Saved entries

(* ===== verification/Cli.v ===== *)
(** * The command line (src/main.rs)

    What each subcommand of tsf-sync does, and the exit status.  The parsing of
    the arguments is clap's; [Command] is its result. *)

From S2P Require Import Prelude Ints Text Sys Os Discovery ConfigGen ModuleLoader SyncMode IoUring Health Ptp4l Daemon.

(** ** Definitions *)

Inductive Command :=
  | Discover
  | ConfigCmd (primary : str) (output : option str)
  | StartCmd (primary : str) (adjtime_threshold_ns : Z) (sync_mode : SyncMode) (sync_interval_ms : Z)
  | Status
  | StopCmd
  | DaemonCmd (primary interval : str) (adjtime_threshold_ns : Z) (sync_mode : SyncMode) (sync_interval_ms : Z).

(** The errors [run] boxes. *)
Inductive CliError :=
  | CliDiscovery (e : io_error)
  | CliConfig (e : ConfigError)
  | CliIo (e : io_error)
  | CliDaemon (e : DaemonError)
  | CliMessage (s : str).

(** How a subcommand ends: with what it printed and its result, or never. *)
Inductive run_end :=
  | Returned (out : list printed) (r : result unit CliError)
  | SleepsForever (state : SyncState).

Section cli.
Context {W : Type} `{Os W} `{Uring W} `{Threads W} `{Build}.
Variable iouring : bool.
Variable utf8 : list Z -> bool.
Variable fuel : nat.                  (* bounds the daemon's cycles *)

Definition finish {A E} (f : E -> CliError) (m : M W (result A E)) (k : A -> M W run_end) : M W run_end :=
  r ← m; match r with Ok a => k a | Err e => mret (Returned [] (Err (f e))) end.

(** The guard on the mode without the feature. *)
Definition lacks_feature (sync_mode : SyncMode) : bool := negb iouring && bool_decide (sync_mode = Iouring).
Definition no_feature : run_end :=
  Returned [] (Err (CliMessage (lit "iouring sync mode requires --features iouring"))).

Definition run (command : Command) (linuxptp_bin : str) : M W run_end :=
  match command with
  | Discover =>
      finish CliDiscovery (gets (λ w, discover_cards w SYSFS_IEEE80211)) (λ cards,
        mret (Returned [Text (match cards with
                              | [] => lit "No WiFi cards found." ++ [10]
                              | _ => format_table cards
                              end)] (Ok tt)))
  | ConfigCmd primary output =>
      finish CliDiscovery (gets (λ w, discover_cards w SYSFS_IEEE80211)) (λ cards,
      finish CliConfig (lift (generate_config cards primary)) (λ config,
        match output with
        | Some path => finish CliIo (act (write_file path config)) (λ _, mret (Returned [] (Ok tt)))
        | None => mret (Returned [Text config] (Ok tt))
        end))
  | StartCmd primary adjtime_threshold_ns sync_mode sync_interval_ms =>
      if lacks_feature sync_mode then mret no_feature
      else finish CliDaemon (start iouring utf8 primary linuxptp_bin adjtime_threshold_ns sync_mode sync_interval_ms)
             (λ state, mret (SleepsForever state))
  | Status => out ← status; mret (Returned out (Ok tt))
  | StopCmd =>
      finish CliDaemon ('(r, _) ← stop (Phc2sys []); mret r) (λ _, mret (Returned [] (Ok tt)))
  | DaemonCmd primary interval adjtime_threshold_ns sync_mode sync_interval_ms =>
      if lacks_feature sync_mode then mret no_feature
      else
        interval ← lift (parse_interval interval);
        match interval with
        | Err e => mret (Returned [] (Err (CliMessage (lit "invalid interval: " ++ e))))
        | Ok interval =>
            finish CliDaemon (run_daemon iouring utf8 fuel primary interval linuxptp_bin adjtime_threshold_ns
                                sync_mode sync_interval_ms) (λ _, mret (Returned [] (Ok tt)))
        end
  end.

(** [main]: the exit status, when there is one. *)
Definition main (command : Command) (linuxptp_path : str) : M W (option Z) :=
  e ← run command linuxptp_path;
  mret (match e with
        | Returned _ (Ok _) => Some 0
        | Returned _ (Err _) => Some 1
        | SleepsForever _ => None
        end).
End cli.

(** ** Properties *)

(** On the simulated machine [tsf-sync stop] ends no process, whatever
    runs: the list it stops is always empty, and all it does is unload the
    module. *)
Theorem stop_command_ends_nothing `{Uring Box} `{Build} (iouring : bool) (utf8 : list Z -> bool) (fuel : nat)
    (bin : str) (w : Box) :
  exists e w', run iouring utf8 fuel StopCmd bin w = (Done e, w')
    /\ children w' = children w
    /\ exists cs, calls w' = calls w ++ cs /\ (cs = [] \/ cs = [(lit "rmmod", [lit "tsf_ptp"])]).
Proof.
  assert (exists r w1, unload_tsf_ptp w = (Done r, w1) /\ children w1 = children w
    /\ exists cs, calls w1 = calls w ++ cs /\ (cs = [] \/ cs = [(lit "rmmod", [lit "tsf_ptp"])])) as (r & w1 & E & Hw).
  { unfold unload_tsf_ptp, is_tsf_ptp_loaded, is_module_loaded, unload_module, checked_command.
    m_unfold. cbn [read_to_string command_output box_os].
    destruct (or_enoent (assoc (files w) (lit "/proc/modules"))) as [text|e];
      [destruct (is_module_loaded_from text MODULE_NAME); cbn [negb]|].
    - unfold box_command. destruct (outcomes w) as [|[[o|e] nd nl nf] os]; [|destruct (success o) eqn:Eo|]; cbn [answer answers new_dirs new_links new_files fst snd]; rewrite ?Eo;
        (eexists _, _; split; [reflexivity|]; split; [reflexivity|]; eexists; split; [reflexivity|by right]).
    - eexists _, w. split; [reflexivity|]. split; [done|]. exists []. by rewrite app_nil_r; split; [|left].
    - eexists _, w. split; [reflexivity|]. split; [done|]. exists []. by rewrite app_nil_r; split; [|left]. }
  set (r' := match r with Ok a => Ok a | Err e => Err (Module e) end).
  exists (match r' with Ok _ => Returned [] (Ok tt) | Err e => Returned [] (Err (CliDaemon e)) end), w1.
  split; [|exact Hw]. unfold run, finish.
  assert (map_err Module unload_tsf_ptp w = (Done r', w1)) as Em by (unfold map_err; by rewrite (bind_done _ _ _ _ _ E)).
  assert (stop (Phc2sys []) w = (Done (r', Phc2sys []), w1)) as Hs
    by (unfold stop; erewrite bind_done by reflexivity; erewrite bind_done by exact Em; reflexivity).
  erewrite bind_done; [|erewrite bind_done by exact Hs; reflexivity]. by destruct r' as [[]|].
Qed.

Exercise details: The word to look for is "None"; copy out every line of the entries that holds it.

Answer section:
        | None => mret (Returned [Text config] (Ok tt))
        | SleepsForever _ => None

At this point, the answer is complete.